L’avis rendu par la Federal Communications Commission, le gendarme américain du secteur des télécoms, fera jurisprudence dans le domaine des deepfakes vocaux. La société texane Lingo Telecom a été sanctionnée d’une amende d’un million de dollars pour avoir diffusé auprès de la population du New Hampshire des appels téléphoniques trompeurs imitant la voix de Joe Biden.
Générés par une intelligence artificielle de clonage vocal, ces messages automatisés cherchaient à dissuader les électeurs de cet Etat d’aller voter pour le président américain deux jours avant la tenue des élections primaires démocrates.
A la manœuvre, on trouve Steve Kramer, un consultant politique employé par un rival de Joe Biden. Ce dernier aurait payé seulement 500 dollars cette opération de désinformation. Il risque une amende de 6 millions de dollars.

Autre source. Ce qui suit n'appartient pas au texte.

(** One element through [Cast]; a whole number outside the range of the
    integer type it is cast to has no defined result. *)
Definition cast_elem (to v : Z) : option Z :=
  if (to =? TensorProto.FLOAT)%Z then Some (f32_round v)
  else if (to =? TensorProto.INT32)%Z then
    if ((- 2 ^ 31 <=? v) && (v <? 2 ^ 31))%Z then Some v else None
  else if (to =? TensorProto.INT64)%Z then
    if ((- 2 ^ 63 <=? v) && (v <? 2 ^ 63))%Z then Some v else None
  else None.

Fixpoint cast_elems (to : Z) (l : list Z) : option (list Z) :=
  match l with
  | [] => Some []
  | v :: r =>
      match cast_elem to v, cast_elems to r with
      | Some v', Some r' => Some (v' :: r')
      | _, _ => None
      end
  end.

Definition onnx_Shape (t : Tensor) : Tensor :=
  {| dtype := TensorProto.INT64;
     dims := [Z.of_nat (length (dims t))];
     elems := dims t |}.

Definition onnx_Cast (to : Z) (t : Tensor) : option Tensor :=
  match cast_elems to (elems t) with
  | Some l => Some {| dtype := to; dims := dims t; elems := l |}
  | None => None
  end.

(** A slice bound: negative bounds count from the end, and the result is
    clamped to the axis. *)
Definition slice_bound (n i : Z) : nat :=
  let i' := if (i <? 0)%Z then (i + n)%Z else i in
  Z.to_nat (Z.max 0 (Z.min n i')).

(** [Slice] of a one-axis tensor along axis 0. *)
Definition onnx_Slice (axes starts ends : list Z) (t : Tensor)
  : option Tensor :=
  match dims t, axes, starts, ends with
  | [_], [0%Z], [s], [e] =>
      let n := Z.of_nat (length (elems t)) in
      let s' := slice_bound n s in
      let e' := slice_bound n e in
      let l := firstn (e' - s') (skipn s' (elems t)) in
      Some {| dtype := dtype t;
              dims := [Z.of_nat (length l)];
              elems := l |}
  | _, _, _, _ => None
  end.

(** [Tile] of a one-axis tensor; the repeat counts are an int64 tensor with
    one count per axis. *)
Definition onnx_Tile (t repeats : Tensor) : option Tensor :=
  match dims t, elems repeats with
  | [_], [k] =>
      if ((dtype repeats =? TensorProto.INT64) && (0 <=? k))%Z then
        let l := concat (repeat (elems t) (Z.to_nat k)) in
        Some {| dtype := dtype t;
                dims := [Z.of_nat (length l)];
                elems := l |}
      else None
  | _, _ => None
  end.

Definition attr_ints (n : Node) (k : string) : option (list Z) :=
  match get k (attr n) with
  | Some (AInts l) => Some l
  | _ => None
  end.

Definition attr_int (n : Node) (k : string) : option Z :=
  match get k (attr n) with
  | Some (AInt z) => Some z
  | _ => None
  end.

(** The value of a node's output, given the values of the tensors computed
    so far. *)
Definition eval_node (env : dict Tensor) (n : Node) : option Tensor :=
  if String.eqb (type n) "Shape" then
    match input n with
    | [x] => option_map onnx_Shape (get x env)
    | _ => None
    end
  else if String.eqb (type n) "Cast" then
    match input n, attr_int n "to" with
    | [x], Some to =>
        match get x env with
        | Some t => onnx_Cast to t
        | None => None
        end
    | _, _ => None
    end
  else if String.eqb (type n) "Slice" then
    match input n, attr_ints n "axes", attr_ints n "starts",
          attr_ints n "ends" with
    | [x], Some a, Some s, Some e =>
        match get x env with
        | Some t => onnx_Slice a s e t
        | None => None
        end
    | _, _, _, _ => None
    end
  else if String.eqb (type n) "Tile" then
    match input n with
    | [x; r] =>
        match get x env, get r env with
        | Some t, Some rt => onnx_Tile t rt
        | _, _ => None
        end
    | _ => None
    end
  else None.

Definition eval_step (env : dict Tensor) (n : Node) : dict Tensor :=
  match eval_node env n, output n with
  | Some t, o :: _ => (o, t) :: env
  | _, _ => env
  end.

(** Nodes are evaluated in the order in which they were added, which is an
    order in which every node comes after the producers of its inputs. *)
Definition eval_nodes (ns : list Node) (env : dict Tensor) : dict Tensor :=
  fold_left eval_step ns env.

(** The nodes a step added to the graph. *)
Definition added_nodes (before after : World) : list Node :=
  skipn (length (nodes (g before))) (nodes (g after)).

(** The seven nodes of lines 228-256, for input [x], when the running
    number of [utils.make_name] stands at [c]. *)
Definition synthesized_subgraph (x : Id) (c : nat) : list Node :=
  let out op k := output_name (make_name op (k + c)) 0 in
  let node op k ins attrs :=
    {| name := make_name op (k + c); type := op; input := ins;
       output := [out op k]; attr := attrs |} in
  [ node "Shape" 1 [x] [];
    node "Cast" 2 [out "Shape" 1] [("to", AInt TensorProto.FLOAT)];
    node "Slice" 3 [out "Cast" 2]
      [("starts", AInts [1%Z]); ("ends", AInts [2%Z]);
       ("axes", AInts [0%Z])];
    node "Cast" 4 [out "Slice" 3] [("to", AInt TensorProto.INT64)];
    node "Slice" 5 [out "Cast" 2]
      [("starts", AInts [0%Z]); ("ends", AInts [1%Z]);
       ("axes", AInts [0%Z])];
    node "Tile" 6 [out "Slice" 5; out "Cast" 4] [];
    node "Cast" 7 [out "Tile" 6] [("to", AInt TensorProto.INT32)] ].
(** When [processingAudio] returns a success, [processAudio] takes its two
    tracks over, marks the audio as processed and switches to the processed
    mode, with [isProcessing] false in the end.  It shows no alert, also when
    loading the two tracks fails: that failure is only logged.  [w1] is the
    host once playback was stopped, [w2] the host that [processingAudio]
    leaves. *)
Theorem processAudio_success
    (processingAudio : string -> M World ProcessingResult.t)
    (c : Ascii.ascii) (rest : string) (st : EditorScreen.State) (w : World) :
  let audioUri := String c rest in
  let w1 := snd (snd ((EditorScreen.setIsProcessing true ;;
                       EditorScreen.stopAllPlayback st) (st, w))) in
  forall r w2,
    processingAudio audioUri w1 = (Return r, w2) ->
    ProcessingResult.success r = true ->
    exists sf wf,
      EditorScreen.processAudio processingAudio (Some audioUri) st (st, w) =
        (Return tt, (sf, wf)) /\
      EditorScreen.vocalTrack sf = ProcessingResult.vocalTrack r /\
      EditorScreen.instrumentalTrack sf = ProcessingResult.instrumentalTrack r /\
      EditorScreen.isProcessed sf = true /\
      EditorScreen.playbackMode sf = EditorScreen.processed /\
      EditorScreen.isProcessing sf = false /\
      alerts_of (trace wf) = alerts_of (trace w2).
Proof.
  intros audioUri w1 r w2 Hrun Hok. subst audioUri.
  destruct (stopAllPlayback_run st
              (EditorScreen.mkState true (EditorScreen.isProcessed st)
                 (EditorScreen.vocalTrack st) (EditorScreen.instrumentalTrack st)
                 (EditorScreen.vocalVolume st) (EditorScreen.instrumentalVolume st)
                 (EditorScreen.originalSound st) (EditorScreen.vocalSound st)
                 (EditorScreen.instrumentalSound st) (EditorScreen.isPlaying st)
                 (EditorScreen.playbackMode st) (EditorScreen.duration st)
                 (EditorScreen.position st)) w) as (w' & Hstop & _).
  esimpl.
  assert (Hw1 : w1 = w').
  { subst w1. unfold bind, EditorScreen.setIsProcessing, setState.
    esimpl. rewrite Hstop. reflexivity. }
  rewrite Hw1 in *. clear w1 Hw1.
  unfold EditorScreen.processAudio, try_catch_finally, try_catch, bind,
    EditorScreen.setIsProcessing, setState.
  esimpl. rewrite Hstop.
  unfold liftW at 1. esimpl. rewrite Hrun, Hok.
  unfold EditorScreen.setVocalTrack, EditorScreen.setInstrumentalTrack,
    EditorScreen.setIsProcessed, EditorScreen.setPlaybackMode, setState.
  esimpl.
  match goal with
  | |- context [EditorScreen.loadProcessedTracks st ?v ?i (?s, w2)] =>
      destruct (loadProcessedTracks_run st v i s w2)
        as (s' & w3 & Hload & Hs & Hquiet)
  end.
  rewrite Hload. esimpl.
  destruct Hs as (_ & Hp & Hv & Hi & _).
  eexists _, w3. split; [reflexivity|]. esimpl.
  repeat split; assumption.
Qed.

« L’intimidation des électeurs, qu’elle soit menée en personne ou par le biais d’appels automatisés de type deepfake, de campagnes de désinformation en ligne ou d’autres tactiques alimentées par l’IA, peut constituer un véritable obstacle pour les électeurs qui cherchent à exercer à leur rôle de citoyen dans notre démocratie », estime la procureure générale adjointe Kristen Clarke.
Cet avis a pour mérite de tenir pour responsable l’opérateur télécom dans la transmission des appels automatisés falsifiés par l’IA. « La FCC envoie un message fort selon lequel l’interférence électorale et les technologies trompeuses ne seront pas tolérées », avance le régulateur.
Cela lève l’ambiguïté juridique qui peut régner sur la responsabilité juridique des éditeurs de sites ou de réseaux sociaux véhiculant des contenus trompeurs. Et qui se retranchent derrière leur statut d’hébergeur.
En plus de l’amende, Lingo Telecom est tenu de mettre un plan de conformité pour vérifier l’identité et le secteur d’activité de chaque client. Mais aussi des appelants dans le cadre d’une politique KYC (Know your customer) et KYP (Know your partner).
Par ses actions, la FCC estime avoir fait baisser de 99 % les campagnes d’appels automatisés pour des escroqueries liées à l’assurance auto. Et de 88 % dans le cas d’arnaques aux prêts étudiants ou aux prêts hypothécaires.
Le régulateur a pris des mesures contre ce type de deepfakes. Il a rendu illégal le recours des robots vocaux en l’absence du consentement préalable. La FCC oblige, par ailleurs, les partis politiques à déclarer qu’ils font appel à l’IA dans leurs spots radio ou TV.
Après les photos et les vidéos, contrefaites, les deepfakes vocaux sont appelés à se multiplier avec les progrès de l’IA générative. Il existe nombre croissant outils de clonage vocal, dont certains sont disponibles gratuitement comme Vidnoz ou Ressemble AI. Apple propose même une fonction « Voix personnelle » avec iOS 17.
Une équipe constituée de chercheurs des laboratoires de Kyutai, de l’Inria et de Meta ont récemment développé un outil anti-clonage vocal, AudioSeal, qui consiste à apposer un filigrane pour authentifier les contenus audios.